____ Records for the exercise
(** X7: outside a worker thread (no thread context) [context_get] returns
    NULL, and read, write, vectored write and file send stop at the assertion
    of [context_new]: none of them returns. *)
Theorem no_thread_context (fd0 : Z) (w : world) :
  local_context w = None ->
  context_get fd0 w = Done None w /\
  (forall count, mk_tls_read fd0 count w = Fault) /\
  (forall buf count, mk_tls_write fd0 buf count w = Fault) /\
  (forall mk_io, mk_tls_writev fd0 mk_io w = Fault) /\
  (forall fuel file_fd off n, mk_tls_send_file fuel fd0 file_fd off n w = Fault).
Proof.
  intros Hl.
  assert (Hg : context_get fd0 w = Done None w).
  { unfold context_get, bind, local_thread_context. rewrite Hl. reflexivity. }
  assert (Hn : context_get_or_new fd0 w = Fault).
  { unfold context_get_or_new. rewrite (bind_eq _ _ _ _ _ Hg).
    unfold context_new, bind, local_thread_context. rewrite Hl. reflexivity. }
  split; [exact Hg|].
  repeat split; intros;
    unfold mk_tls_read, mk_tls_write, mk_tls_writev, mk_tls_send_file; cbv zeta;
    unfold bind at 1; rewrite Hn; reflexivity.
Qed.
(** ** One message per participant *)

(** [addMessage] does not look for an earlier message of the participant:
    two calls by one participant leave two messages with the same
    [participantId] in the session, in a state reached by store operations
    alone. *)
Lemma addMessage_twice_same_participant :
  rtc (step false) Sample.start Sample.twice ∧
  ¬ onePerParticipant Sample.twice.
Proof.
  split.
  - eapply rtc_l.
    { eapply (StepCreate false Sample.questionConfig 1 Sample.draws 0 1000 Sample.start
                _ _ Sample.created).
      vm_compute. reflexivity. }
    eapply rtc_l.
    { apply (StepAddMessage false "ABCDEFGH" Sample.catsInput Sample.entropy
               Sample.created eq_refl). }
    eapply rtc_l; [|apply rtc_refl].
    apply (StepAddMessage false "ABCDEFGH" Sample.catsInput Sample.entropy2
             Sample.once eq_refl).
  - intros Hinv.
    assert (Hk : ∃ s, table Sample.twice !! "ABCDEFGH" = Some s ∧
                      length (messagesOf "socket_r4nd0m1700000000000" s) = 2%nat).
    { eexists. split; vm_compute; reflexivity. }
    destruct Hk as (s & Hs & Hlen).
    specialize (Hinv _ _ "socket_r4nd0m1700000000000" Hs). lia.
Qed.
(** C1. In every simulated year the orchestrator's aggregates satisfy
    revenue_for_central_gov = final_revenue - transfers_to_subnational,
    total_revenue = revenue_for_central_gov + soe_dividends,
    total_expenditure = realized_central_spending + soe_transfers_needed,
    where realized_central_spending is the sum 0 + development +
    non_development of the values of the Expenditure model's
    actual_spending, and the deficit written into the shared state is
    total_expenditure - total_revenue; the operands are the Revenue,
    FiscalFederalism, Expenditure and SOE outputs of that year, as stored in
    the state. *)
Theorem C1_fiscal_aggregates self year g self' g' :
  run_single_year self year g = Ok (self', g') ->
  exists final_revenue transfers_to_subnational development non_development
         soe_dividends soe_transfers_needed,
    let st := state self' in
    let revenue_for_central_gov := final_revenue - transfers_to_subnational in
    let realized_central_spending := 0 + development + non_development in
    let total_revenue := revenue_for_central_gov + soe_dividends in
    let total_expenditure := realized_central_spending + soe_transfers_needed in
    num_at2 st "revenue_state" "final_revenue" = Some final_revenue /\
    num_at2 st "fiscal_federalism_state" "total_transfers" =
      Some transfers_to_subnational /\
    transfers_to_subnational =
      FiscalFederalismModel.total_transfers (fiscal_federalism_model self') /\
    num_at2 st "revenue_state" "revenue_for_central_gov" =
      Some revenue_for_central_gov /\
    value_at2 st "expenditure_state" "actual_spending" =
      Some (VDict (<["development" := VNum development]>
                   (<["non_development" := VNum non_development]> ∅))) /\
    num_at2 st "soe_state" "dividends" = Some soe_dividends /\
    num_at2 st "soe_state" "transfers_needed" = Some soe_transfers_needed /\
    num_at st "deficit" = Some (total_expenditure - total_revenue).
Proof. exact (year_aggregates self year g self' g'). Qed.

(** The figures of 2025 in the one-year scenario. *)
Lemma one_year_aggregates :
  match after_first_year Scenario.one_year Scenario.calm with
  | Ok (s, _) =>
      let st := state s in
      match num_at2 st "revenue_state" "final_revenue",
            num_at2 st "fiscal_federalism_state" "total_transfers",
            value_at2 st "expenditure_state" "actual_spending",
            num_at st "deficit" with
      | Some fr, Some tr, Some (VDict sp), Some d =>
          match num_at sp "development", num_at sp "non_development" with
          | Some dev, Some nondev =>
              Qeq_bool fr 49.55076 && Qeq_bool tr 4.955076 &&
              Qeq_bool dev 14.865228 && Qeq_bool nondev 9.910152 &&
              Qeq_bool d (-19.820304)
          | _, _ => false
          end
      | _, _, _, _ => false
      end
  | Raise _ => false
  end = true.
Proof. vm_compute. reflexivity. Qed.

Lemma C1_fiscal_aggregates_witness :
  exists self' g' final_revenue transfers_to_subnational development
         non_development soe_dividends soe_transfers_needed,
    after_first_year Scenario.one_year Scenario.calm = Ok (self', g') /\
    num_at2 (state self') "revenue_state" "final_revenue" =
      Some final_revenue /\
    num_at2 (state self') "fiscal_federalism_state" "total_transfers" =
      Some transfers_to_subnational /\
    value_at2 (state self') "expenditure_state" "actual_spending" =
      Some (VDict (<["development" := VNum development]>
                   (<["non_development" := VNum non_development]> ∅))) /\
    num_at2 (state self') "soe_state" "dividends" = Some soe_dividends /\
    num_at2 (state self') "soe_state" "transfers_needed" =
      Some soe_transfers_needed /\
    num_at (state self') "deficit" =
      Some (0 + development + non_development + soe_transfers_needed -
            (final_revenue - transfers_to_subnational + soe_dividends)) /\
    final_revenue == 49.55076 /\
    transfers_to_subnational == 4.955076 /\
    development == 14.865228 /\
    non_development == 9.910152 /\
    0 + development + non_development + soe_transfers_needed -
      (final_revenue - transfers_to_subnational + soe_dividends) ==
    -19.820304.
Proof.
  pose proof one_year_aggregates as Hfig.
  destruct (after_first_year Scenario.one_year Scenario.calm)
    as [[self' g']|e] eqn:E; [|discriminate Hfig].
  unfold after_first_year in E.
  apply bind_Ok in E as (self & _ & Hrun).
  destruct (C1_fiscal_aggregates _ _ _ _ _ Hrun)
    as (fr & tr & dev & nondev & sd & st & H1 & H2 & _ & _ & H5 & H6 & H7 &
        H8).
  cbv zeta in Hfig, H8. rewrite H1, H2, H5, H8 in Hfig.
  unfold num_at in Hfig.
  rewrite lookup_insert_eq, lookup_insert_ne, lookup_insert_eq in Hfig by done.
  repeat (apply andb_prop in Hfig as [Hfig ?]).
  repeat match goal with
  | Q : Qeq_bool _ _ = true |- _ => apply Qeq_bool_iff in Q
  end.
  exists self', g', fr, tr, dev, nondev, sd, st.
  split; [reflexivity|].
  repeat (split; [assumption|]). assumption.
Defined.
________
■ Action item: Set down all of the entries again, keeping every line exactly as it is.

■ Exercise response:
(** X7: outside a worker thread (no thread context) [context_get] returns
    NULL, and read, write, vectored write and file send stop at the assertion
    of [context_new]: none of them returns. *)
Theorem no_thread_context (fd0 : Z) (w : world) :
  local_context w = None ->
  context_get fd0 w = Done None w /\
  (forall count, mk_tls_read fd0 count w = Fault) /\
  (forall buf count, mk_tls_write fd0 buf count w = Fault) /\
  (forall mk_io, mk_tls_writev fd0 mk_io w = Fault) /\
  (forall fuel file_fd off n, mk_tls_send_file fuel fd0 file_fd off n w = Fault).
Proof.
  intros Hl.
  assert (Hg : context_get fd0 w = Done None w).
  { unfold context_get, bind, local_thread_context. rewrite Hl. reflexivity. }
  assert (Hn : context_get_or_new fd0 w = Fault).
  { unfold context_get_or_new. rewrite (bind_eq _ _ _ _ _ Hg).
    unfold context_new, bind, local_thread_context. rewrite Hl. reflexivity. }
  split; [exact Hg|].
  repeat split; intros;
    unfold mk_tls_read, mk_tls_write, mk_tls_writev, mk_tls_send_file; cbv zeta;
    unfold bind at 1; rewrite Hn; reflexivity.
Qed.
(** ** One message per participant *)

(** [addMessage] does not look for an earlier message of the participant:
    two calls by one participant leave two messages with the same
    [participantId] in the session, in a state reached by store operations
    alone. *)
Lemma addMessage_twice_same_participant :
  rtc (step false) Sample.start Sample.twice ∧
  ¬ onePerParticipant Sample.twice.
Proof.
  split.
  - eapply rtc_l.
    { eapply (StepCreate false Sample.questionConfig 1 Sample.draws 0 1000 Sample.start
                _ _ Sample.created).
      vm_compute. reflexivity. }
    eapply rtc_l.
    { apply (StepAddMessage false "ABCDEFGH" Sample.catsInput Sample.entropy
               Sample.created eq_refl). }
    eapply rtc_l; [|apply rtc_refl].
    apply (StepAddMessage false "ABCDEFGH" Sample.catsInput Sample.entropy2
             Sample.once eq_refl).
  - intros Hinv.
    assert (Hk : ∃ s, table Sample.twice !! "ABCDEFGH" = Some s ∧
                      length (messagesOf "socket_r4nd0m1700000000000" s) = 2%nat).
    { eexists. split; vm_compute; reflexivity. }
    destruct Hk as (s & Hs & Hlen).
    specialize (Hinv _ _ "socket_r4nd0m1700000000000" Hs). lia.
Qed.
(** C1. In every simulated year the orchestrator's aggregates satisfy
    revenue_for_central_gov = final_revenue - transfers_to_subnational,
    total_revenue = revenue_for_central_gov + soe_dividends,
    total_expenditure = realized_central_spending + soe_transfers_needed,
    where realized_central_spending is the sum 0 + development +
    non_development of the values of the Expenditure model's
    actual_spending, and the deficit written into the shared state is
    total_expenditure - total_revenue; the operands are the Revenue,
    FiscalFederalism, Expenditure and SOE outputs of that year, as stored in
    the state. *)
Theorem C1_fiscal_aggregates self year g self' g' :
  run_single_year self year g = Ok (self', g') ->
  exists final_revenue transfers_to_subnational development non_development
         soe_dividends soe_transfers_needed,
    let st := state self' in
    let revenue_for_central_gov := final_revenue - transfers_to_subnational in
    let realized_central_spending := 0 + development + non_development in
    let total_revenue := revenue_for_central_gov + soe_dividends in
    let total_expenditure := realized_central_spending + soe_transfers_needed in
    num_at2 st "revenue_state" "final_revenue" = Some final_revenue /\
    num_at2 st "fiscal_federalism_state" "total_transfers" =
      Some transfers_to_subnational /\
    transfers_to_subnational =
      FiscalFederalismModel.total_transfers (fiscal_federalism_model self') /\
    num_at2 st "revenue_state" "revenue_for_central_gov" =
      Some revenue_for_central_gov /\
    value_at2 st "expenditure_state" "actual_spending" =
      Some (VDict (<["development" := VNum development]>
                   (<["non_development" := VNum non_development]> ∅))) /\
    num_at2 st "soe_state" "dividends" = Some soe_dividends /\
    num_at2 st "soe_state" "transfers_needed" = Some soe_transfers_needed /\
    num_at st "deficit" = Some (total_expenditure - total_revenue).
Proof. exact (year_aggregates self year g self' g'). Qed.

(** The figures of 2025 in the one-year scenario. *)
Lemma one_year_aggregates :
  match after_first_year Scenario.one_year Scenario.calm with
  | Ok (s, _) =>
      let st := state s in
      match num_at2 st "revenue_state" "final_revenue",
            num_at2 st "fiscal_federalism_state" "total_transfers",
            value_at2 st "expenditure_state" "actual_spending",
            num_at st "deficit" with
      | Some fr, Some tr, Some (VDict sp), Some d =>
          match num_at sp "development", num_at sp "non_development" with
          | Some dev, Some nondev =>
              Qeq_bool fr 49.55076 && Qeq_bool tr 4.955076 &&
              Qeq_bool dev 14.865228 && Qeq_bool nondev 9.910152 &&
              Qeq_bool d (-19.820304)
          | _, _ => false
          end
      | _, _, _, _ => false
      end
  | Raise _ => false
  end = true.
Proof. vm_compute. reflexivity. Qed.

Lemma C1_fiscal_aggregates_witness :
  exists self' g' final_revenue transfers_to_subnational development
         non_development soe_dividends soe_transfers_needed,
    after_first_year Scenario.one_year Scenario.calm = Ok (self', g') /\
    num_at2 (state self') "revenue_state" "final_revenue" =
      Some final_revenue /\
    num_at2 (state self') "fiscal_federalism_state" "total_transfers" =
      Some transfers_to_subnational /\
    value_at2 (state self') "expenditure_state" "actual_spending" =
      Some (VDict (<["development" := VNum development]>
                   (<["non_development" := VNum non_development]> ∅))) /\
    num_at2 (state self') "soe_state" "dividends" = Some soe_dividends /\
    num_at2 (state self') "soe_state" "transfers_needed" =
      Some soe_transfers_needed /\
    num_at (state self') "deficit" =
      Some (0 + development + non_development + soe_transfers_needed -
            (final_revenue - transfers_to_subnational + soe_dividends)) /\
    final_revenue == 49.55076 /\
    transfers_to_subnational == 4.955076 /\
    development == 14.865228 /\
    non_development == 9.910152 /\
    0 + development + non_development + soe_transfers_needed -
      (final_revenue - transfers_to_subnational + soe_dividends) ==
    -19.820304.
Proof.
  pose proof one_year_aggregates as Hfig.
  destruct (after_first_year Scenario.one_year Scenario.calm)
    as [[self' g']|e] eqn:E; [|discriminate Hfig].
  unfold after_first_year in E.
  apply bind_Ok in E as (self & _ & Hrun).
  destruct (C1_fiscal_aggregates _ _ _ _ _ Hrun)
    as (fr & tr & dev & nondev & sd & st & H1 & H2 & _ & _ & H5 & H6 & H7 &
        H8).
  cbv zeta in Hfig, H8. rewrite H1, H2, H5, H8 in Hfig.
  unfold num_at in Hfig.
  rewrite lookup_insert_eq, lookup_insert_ne, lookup_insert_eq in Hfig by done.
  repeat (apply andb_prop in Hfig as [Hfig ?]).
  repeat match goal with
  | Q : Qeq_bool _ _ = true |- _ => apply Qeq_bool_iff in Q
  end.
  exists self', g', fr, tr, dev, nondev, sd, st.
  split; [reflexivity|].
  repeat (split; [assumption|]). assumption.
Defined.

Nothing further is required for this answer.